L'Alta velocità arriva anche in Calabria, ma ci mette il doppio del tempo. Varcati i confini della regione deve, infatti, rallentare. Su 965  km di rete, ben 686 sono a binario unico e 480 non sono elettrificati. L'infrastruttura ferroviaria è troppo malandata per permettere ai treni di viaggiare a velocità sostenuta. "Fino a qualche tempo fa - racconta Costantino - nel tratto che passa da Scilla bisognava andare a 25 chilometri orari". 

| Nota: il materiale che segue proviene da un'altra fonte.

(* ===== verification/DecoderSnapshot.v ===== *)
(** * The decoder snapshot (dambi-core/src/snapshot/decoder.rs, bundle/decoder_signature.rs)

    The gate in front of the registry of a store: an artifact pinned by its digest,
    or a manifest signed by a decoder key, is authenticated, every manifest in it is
    checked (routes, ABI, strategies, dispatch tables, templates, dependencies), and
    the manifests are installed into a fresh registry, in which no two of them own
    the same route. SHA-256 and the canonical serialization of JSON are parameters. *)
From Stdlib Require Import Ascii.
From stdpp Require Import base tactics numbers list strings gmap pretty.
From S2P Require Import Prelude Types Bytes AbiDecode PackedPayloads SyncLive PolicyEngine PolicyRpc BundleFormat BundleTrust SnapshotStore SessionInput PolicyRuntime MapperText MapperFn MapperBuild DecodeDerive DecodeStream DecodeRoute DecodeTyped.
Import SyncLive.

Module DecoderSnapshot.
Import AbiDecode PolicyEngine PolicyRpc BundleFormat BundleTrust SnapshotStore SessionInput PolicyRuntime MapperText MapperFn MapperBuild DecodeDerive DecodeStream DecodeRoute DecodeTyped.

Notation snap := (result SnapshotError).

(** ** Data *)
Definition MAX_ROUTING_ENTRIES : Z := 65536.
Definition MAX_ROUTING_STRING_BYTES : Z := 32 * 1024 * 1024.
Inductive DecoderTrust := PinnedArtifact | SignedBy (signer_key_id : string).
Record VerifiedDecoderSnapshot := mkVerifiedDecoderSnapshot {
  vd_registry : DecoderRegistry; vd_digest : string; vd_bundle_ids : list string; vd_bundle_digests : list string; vd_trust : DecoderTrust }.
Record SignatureVerifiedDecoderBundle := mkSignatureVerifiedDecoderBundle {
  sv_bundle : Value; sv_canonical_bytes : bytes; sv_signer_key_id : string; sv_key_id : option string }.
Record Routes := mkRoutes {
  rs_exact : gset (Z * string * string); rs_typed : gset (Z * string * string * option string); rs_agnostic : gset (Z * string);
  rs_entries : Z; rs_string_bytes : Z }.
Definition no_routes : Routes := mkRoutes ∅ ∅ ∅ 0 0.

In Calabria, più in ritardo dei treni arrivano le risorse. Il Pon Infrastrutture e Reti 2014-2020 (Piano Operativo Nazionale) aveva previsto per le regioni obiettivo la realizzazione di piattaforme e strumenti intelligenti per la mobilità.  “Ad oggi neanche un euro dei fondi stanziati è stato speso” osserva Costantino, che ricorda anche il Piano Generale dei Trasporti e della Logistica messo a punto nel 2016 dall’allora ministro delle infrastrutture Graziano Del Rio. La sua “cura del ferro” prevedeva per la Calabria 500 milioni di euro e l’ammodernamento della linea che collega Reggio Calabria a Taranto. Ma secondo la Filt è già chiaro che i lavori non termineranno, come previsto, nel 2022.

Un paradosso, se si pensa che a Reggio Calabria ha sede la Hitachi, multinazionale delle macchine per spostamenti via terra e ferroviari. Nella città sulle rive dello Stretto si costruisce il novanta per cento delle vetture ferroviarie utilizzate in tutta Europa. Tranne che in Calabria. La punta dell’Italia non è solo staccata dal resto dello stivale, ma anche poco collegata da comune a comune. Tra Cosenza e Crotone ci sono “solo” 115 chilometri di strada, ma per arrivarci in treno ci vogliono tre ore, con un cambio. Catanzaro dista da Lamezia Terme 37 chilometri, ma per raggiungere in treno l’aeroporto dal capoluogo di regione ci si impiega più di mezz’ora.

Dal resto della Calabria, l’alternativa migliore è ancora la macchina, ma anche in questo caso gli ostacoli non mancano. Sulla “Strada della morte” ogni anno perdono la vita centinaia di persone, soprattutto d’estate. La statale 106, 491 chilometri di costa Jonica da Taranto a Reggio, è così pericolosa perché ai suoi bordi non ci sono barriere. Pochi semafori, punti ciechi e incroci mortali. “Il progetto per l’ammodernamento è iniziato nel 2001 – racconta il segretario della Fillea Calabria Simone Celebre – ma siamo ostaggio di una guerra di burocrazia tra governo e regione”. A maggio del 2020, nonostante la pandemia, è partito il cantiere sui primi 38 chilometri, da Roseto Capo Spulico a Sibari. I lavori, affidati al Consorzio Sirio per un miliardo e 130 milioni, dovrebbero terminare nel 2026. “Qualcosa si muove- prosegue Celebre- ma ancora troppo lentamente. Per la nostra regione investire sulle infrastrutture significherebbe anche dare ossigeno all’occupazione”. Il solo cantiere della 106, per esempio, può impiegare fino a 2 mila persone.

Nella terra dell’incompiuto, la regina è la Salerno-Reggio Calabria. “La grande Autostrada del Mediterraneo tenuta a battesimo da Renzi non è andata molto avanti – ricorda Celebre – ogni tratto costa 5 milioni di euro”. Molti punti sono da mettere in sicurezza perché franosi, come quello tra Morano e Castrovillari o quello tra Rogliano e Altilia dove sotto l’asfalto, la terra è molle. Il tracciato non è ancora stato terminato, ma sull’autostrada i lavori sono sempre in corso, perché si procede a forza di manutenzione.

Il paese a due velocità non è solo una metafora economica, ma una realtà faticosa, che cammina su ferro e su strada.